Role of Macrophage Stimulating Protein 1 (MSP1) in the Development of Glomerulopathy in Sickle Cell Disease

Background

More than 50% patients with sickle cell disease (SCD) develop renal glomerular disease. Its pathophysiology is likely to be multifactorial, being affected by hyperfiltration, glomerular hypertension, ischemia-reperfusion injury, oxidative stress, and endothelial dysfunction. Ischemia-reperfusion is associated with significant recruitment of glomerular and interstitial macrophages. Recently, Macrophage Stimulating Protein 1 (MSP1) was shown to be involved in the development of anti-Thy1 glomerulonephritis in rat model that also associated with renal macrophages infiltration. MSP1 is produced by the liver and secreted into the circulation as a non-active protein. It is cleaved and activated locally by a macrophage membrane-associated proteinase. We hypothesesize that infiltrating macrophages in SCD activate MSP1 protein that accumulates in the renal glomeruli and induces endothelial cell and podocytes injury.

Objective

We analyzed MSP1 expression in vivo in SCD mouse model and the effect of recombinant MSP1 on cultured human podocytes and endothelial cells.

Methods

Transgenic SCD mice were obtained from Jackson Laboratory (B6;129-Hba^tm1(HBA)Tow Hbb^{tm2(HBG1,HBB*)Tow}/Hbb^{tm3(HBG1,HBB)Tow}/J Townes strain). Townes mice produce approximately 94% human sickle (HbS), 6% human fetal hemoglobin (HbF), and no murine hemoglobin. Control animals are carrying two copies of the transgene encoding human α1-globin gene and two copies of the Hbb^{tm3(HBG1,HBB)Tow} mutation (human hemoglobin gamma (^Aγ) gene and the human wildtype hemoglobin beta (β^A) gene). Townes mice spontaneously develop renal glomerular lesions. Kidneys were collected from 5 months old mice and immunohistochemistry (IHC) was carried to detect macrophages, endothelial cells (CD34), podocytes (WT-1) and MSP1. Human glomerular endothelial cell line (HGEC) and two human podocyte lines (PD1 and PD2) were treated with recombinant MCP1 and the cellular motility, permeability, growth and capillary formation were analyzed.

Results

SCD mice developed focal segmental glomerulosclerosis.
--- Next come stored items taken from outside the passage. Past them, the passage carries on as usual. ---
(* ===== verification/StorybookPreview.v ===== *)
(** * The Storybook preview (src/.storybook/preview.js)

    The preview wraps every story in [ChatComponents] with the mock client,
    a fixed channel and the story's [theme] parameter ([dark] when it is
    absent or empty), makes every story arg whose name matches
    [argTypesRegex] an action, and orders the story tree by [storySort].
    The mock client is seen only by its identity; [ChatComponents] and
    Storybook's sorting are outside the sources. *)

From Stdlib Require Import String Ascii.
From stdpp Require Import base list.
From S2P Require Import Prelude.

Module StorybookPreview.
Local Open Scope string_scope.

(** [const pubnub = new PubNubMock()] *)
Definition pubnub : string := "PubNubMock".

(** What a decorator reads of the story context: [context.parameters.theme]. *)
Record StoryContext := { parameters_theme : option string }.

Record ChatComponentsProps := {
  cc_pubnub : string;
  cc_channel : string;
  cc_theme : string;
}.

(** [<ChatComponents {...}><Story /></ChatComponents>] *)
Record decorated := { provider_props : ChatComponentsProps; story : string }.

(** The one decorator of [decorators]. *)
Definition decorator (Story : string) (context : StoryContext) : decorated := {|
  provider_props := {| cc_pubnub := pubnub;
                       cc_channel := "space_ac4e67b98b34b44c4a39466e93e";
                       cc_theme := js_or_str (parameters_theme context) "dark" |};
  story := Story;
|}.

(** [[A-Z]] *)
Definition is_upper (c : ascii) : bool :=
  let n := nat_of_ascii c in (65 <=? n)%nat && (n <=? 90)%nat.

(** [/^on[A-Z].*/.test(name)]: the pattern is anchored at the start only,
    so [.*] accepts any rest. *)
Definition argTypesRegex (name : string) : bool :=
  match name with
  | String o (String n (String c _)) => Ascii.eqb o "o" && Ascii.eqb n "n" && is_upper c
  | _ => false
  end.

(** An entry of [storySort.order]: a title, or the order of the children
    of the title before it. *)
Inductive sort_entry := Title (s : string) | Children (order : list string).

Record Parameters := {
  actions_argTypesRegex : string -> bool;
  storySort_order : list sort_entry;
}.

(** [export const parameters] *)
Definition parameters : Parameters := {|
  actions_argTypesRegex := argTypesRegex;
  storySort_order := [Title "Introduction"; Title "Components";
                      Children ["Chat Components (Provider)"]; Title "Examples"];
|}.

(** The args Storybook makes actions. *)
Definition action_args (args : list string) : list string :=
  filter (fun a => actions_argTypesRegex parameters a = true) args.

(** The prop names of [ChannelListProps]
    (src/src/channel-list/channel-list.tsx) and of the two
    [MessageListProps]. *)
Definition channel_list_props : list string :=
  ["children"; "channels"; "sort"; "filter"; "channelRenderer"; "onChannelSwitched"].

Definition class_message_list_props : list string :=
  ["theme"; "disableUserFetch"; "users"; "disableHistoryFetch"; "messageRenderer"; "onMessage"; "onScroll"].

Definition hook_message_list_props : list string :=
  ["children"; "fetchMessages"; "enableReactions"; "welcomeRenderer"; "messageRenderer";
   "bubbleRenderer"; "filter"; "onScroll"].

(** ** Lemmas *)

(** Of the components' props, exactly the event callbacks become actions:
    the renderers, the sorter and the filter, also functions, do not. *)
Lemma story_actions :
  action_args channel_list_props = ["onChannelSwitched"] /\
  action_args class_message_list_props = ["onMessage"; "onScroll"] /\
  action_args hook_message_list_props = ["onScroll"].
Proof. split_and!; reflexivity. Qed.

End StorybookPreview.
It was associated with glomerular capillary aneurisms, loss of podocytes and increased macrophages infiltration. IHC demonstrated accumulation of MSP1 in the capillaries of affected glomeruli. In vitro, MSP1 treatment increased motility of both endothelial cells and podocytes. In addition, MSP1 significantly reduced podocytes growth and viability. MSP1 also inhibited capillary formation by endothelial cells on Matrigel.

Conclusion

Activated MSP1 is likely to be involved in the development of glomerular lesions in SCD which could be due to the modulation of endothelial cell and podocytes function. Further analysis is needed to elucidate the role of MSP1 in the development of glomerular disease in humans.

Acknowledgments

This work was supported by NIH Research Grants (1P50HL118006, 1R01HL125005 and 5G12MD007597). The content is solely the responsibility of the authors and does not necessarily represent the official views of the National Institutes of Health.